Vivian Xu, Silkworm Project, 2013 – 2019. Multimedia installation, dimensions variable. Exhibited at Trees of Life – Knowledge in Material, 2018. Courtesy of NTU CCA.

"Vivian Xu was drawn to silkworms due to her familiarity with them and because of the aesthetic qualities of works using silk by Chinese artists Xu Bing and Liang Shaoji. She wanted to incorporate poetics into the concept of the machine. The Silkworm Project is a series of bio machines that generate self-organised silk structures. Electronic and digital systems house the silkworms creating a closed feedback loop as an autonomous ecosystem. The combination of an ancient material with the new medium of data poses questions of production and consumption.

 

Flat Spinning Machine, 2013–14

Teak wood, electronics, 42 x 27 x 22 cm.

This machine includes a grid where each position can be activated via electrodes, with the worms being placed on a silk screen over that matrix. Positioned on a flat plane, silkworms are unable to create three-dimensional structures and the outcome is a flat sheet of silk. In 2014, Xu began to experiment with natural coloured silk to be able to differentiate between the silk spun by two or more worms. The first attempts, through changing the worms’ diet, failed. She then discovered that genetically engineered silkworms from Japan are able to spin coloured, glow-in-the-dark silk.

 

Spatial Spinning Machine 2017

Teak wood, glass, electronics, 30 x 43 x 11.5 cm.

Based on the silkworms’ behaviour within a circular environment, this machine traces how the worms spin spiral-like structures and cell-like concaves of silk.

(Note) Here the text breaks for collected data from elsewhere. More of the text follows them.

(** X4: [get_return_pct] never divides by zero: it returns for every
    position, and returns 0 when the entry price or the cost basis is 0;
    otherwise it returns the position's P&L, unrealized while OPEN and
    realized afterwards, divided by the cost basis, times 100. *)
Theorem return_pct_total :
  forall p : Position.Position,
    (exists r, PositionReturns.get_return_pct p = Py.Ok r)
    /\ (Position.entry_price p * Position.quantity p == 0 ->
        PositionReturns.get_return_pct p = Py.Ok 0)
    /\ (~ Position.entry_price p * Position.quantity p == 0 ->
        PositionReturns.get_return_pct p
        = Py.Ok ((if String.eqb (Position.status p) "OPEN"
                  then Position.pnl_unrealized p
                  else Position.pnl_realized p)
                 / (Position.entry_price p * Position.quantity p) * 100)).
Proof.
  intros p. split; [| split].
  - unfold PositionReturns.get_return_pct.
    destruct (Py.eqb (Position.entry_price p) 0); [eauto |].
    destruct (Py.eqb (Position.entry_price p * Position.quantity p) 0) eqn:Hc;
      [eauto |].
    apply eqb_neq in Hc.
    rewrite !div_ok by exact Hc.
    destruct (String.eqb (Position.status p) "OPEN"); eauto.
  - intros Hz. unfold PositionReturns.get_return_pct.
    destruct (Py.eqb (Position.entry_price p) 0); [reflexivity |].
    apply eqb_eq in Hz. now rewrite Hz.
  - intros Hcost.
    assert (He : ~ Position.entry_price p == 0)
      by (intros H; apply Hcost; rewrite H; lra).
    unfold PositionReturns.get_return_pct.
    apply eqb_neq in He. rewrite He.
    apply eqb_neq in Hcost as Hcost'. rewrite Hcost'.
    rewrite !div_ok by exact Hcost.
    destruct (String.eqb (Position.status p) "OPEN"); reflexivity.
Qed.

The silkworms steer the machines via cameras that capture their movements. Xu is interested in how these interactions can be scaled to larger networks through magnets and Hall effect sensors, generating chaotic and complex behaviour in the worms’ weaving patterns." [2]

 

[1] Trees of Life - Knowledge in Material, 2018, Exhibition brochure. Courtesy of NTU Centre for Contemporary Art Singapore.

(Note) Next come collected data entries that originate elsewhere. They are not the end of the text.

Lemma constructor_layer_shapes_witness :
  exists m g',
    construct hp_genre 2%N = (Ok m, g')
    /\ (forall i hu, [4; 2] !! i = Some hu ->
          exists inf w b,
            (deep_input_width hp_genre :: [4; 2]) !! i = Some inf
            /\ deep m !! (3 * i)%nat = Some (Linear inf hu w b)
            /\ has_shape w (Z.to_nat hu) (Z.to_nat inf)
            /\ length b = Z.to_nat hu)
    /\ exists w b,
         head m = [Linear (7 + deep_output_width hp_genre) 1 w b; Sigmoid]
         /\ has_shape w 1 (Z.to_nat (7 + deep_output_width hp_genre))
         /\ length b = 1%nat.
Proof.
  eexists _, _. split; [vm_compute; reflexivity|].
  eapply (constructor_layer_shapes name_ok 10 5 hp_genre 2%N). vm_compute. reflexivity.
Defined.

(** The constructor accepts a bucket count of zero. *)
Example constructor_accepts_zero_buckets :
  accepted_config name_ok 10 5 hp_zero = true
  /\ exists m g', construct hp_zero 2%N = (Ok m, g').
Proof. split; [reflexivity|]. eexists _, _. vm_compute. reflexivity. Qed.

(** A dropout probability of 3/2 with two hidden layers. *)
Lemma constructor_rejects_dropout_witness :
  dnn_hidden_units hp_bad_dropout = [4; 2]
  /\ dropout_ok (dnn_dropout hp_bad_dropout) = false
  /\ exists g', construct hp_bad_dropout 2%N = (Raise ValueError, g').
Proof.
  split; [reflexivity|]. split; [reflexivity|].
  apply (constructor_rejects_dropout name_ok 10 5 hp_bad_dropout 4 [2] 2%N);
    reflexivity.
Defined.


(** The default dropout of zero: training mode against the model as
    constructed. *)
Lemma zero_dropout_mode_irrelevant_witness :
  exists m g',
    construct hp_genre 2%N = (Ok m, g')
    /\ feqb (dnn_dropout hp_genre) f0 = true
    /\ (forward [(3, 4)] {[ "genre"%string := [1] ]} None (mkState (train false m) 5%N)).1
       = (forward [(3, 4)] {[ "genre"%string := [1] ]} None (mkState m 8%N)).1.
Proof.
  eexists _, _. split; [vm_compute; reflexivity|]. split; [reflexivity|].
  eapply (zero_dropout_mode_irrelevant name_ok 10 5 hp_genre 2%N);
    [vm_compute; reflexivity | reflexivity].
Defined.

[2] Trees of Life - Knowledge in Material, 2018, Exhibition brochure. Courtesy of NTU Centre for Contemporary Art Singapore.

Topical Seminar: On Mulberry - Panel: Sericultural Practices - Liang Shaoji and Vivian Xu

Chaired by Dr Lisa Onaga (United States/Germany), Senior Research Scholar, Max Planck Institute for the History of Science and Assistant Professor, School of Humanities, College of Humanities, Arts, and Social Sciences, NTU

Sericulture, or silk farming, is integral to both artists Liang Shaoji’s and Vivian Xu’s practices. Liang has been working for 28 years with silkworms as collaborators, using their life cycle as a medium, while Xu is a media artist and researcher whose practice focuses on the exploration and intersection of electronic and bio media. The artists will present their experimentations with silk, while Dr Lisa Onaga shares her research on Imperial Japan’s pursuit of the perfect silkworm cocoon.


Biography

Vivian Xu’s practice focuses on the exploration and intersection of electronic and bio-media. While creating new forms of machine logic, life, and sensory systems, Xu explores the possibilities of designing a series of hybrid bio-machines that are capable of generating self-organised silk structures that combine the silkworms’ natural production process with automated computational systems of production. She is the co-founder of Dogma Labs, a cross-disciplinary laboratory based in Shanghai, dedicated to integrating design, research, education, and production with the areas of computation, biology, and digital fabrication. Xu holds an MFA in Design and Technology from Parsons the New School for Design, New York (2013) and is currently a Global Pre-Doctoral Fellow at New York University Shanghai. Xu has exhibited and lectured at various institutions around the world, including the National Art Museum of China, Beijing; Central Academy of China, Beijing; Chronus Art Center, Shanghai; Rockbund Art Museum, Shanghai; Art Laboratory Berlin; SymbioticA, the University of Western Australia; and China Academy of Art, Hangzhou.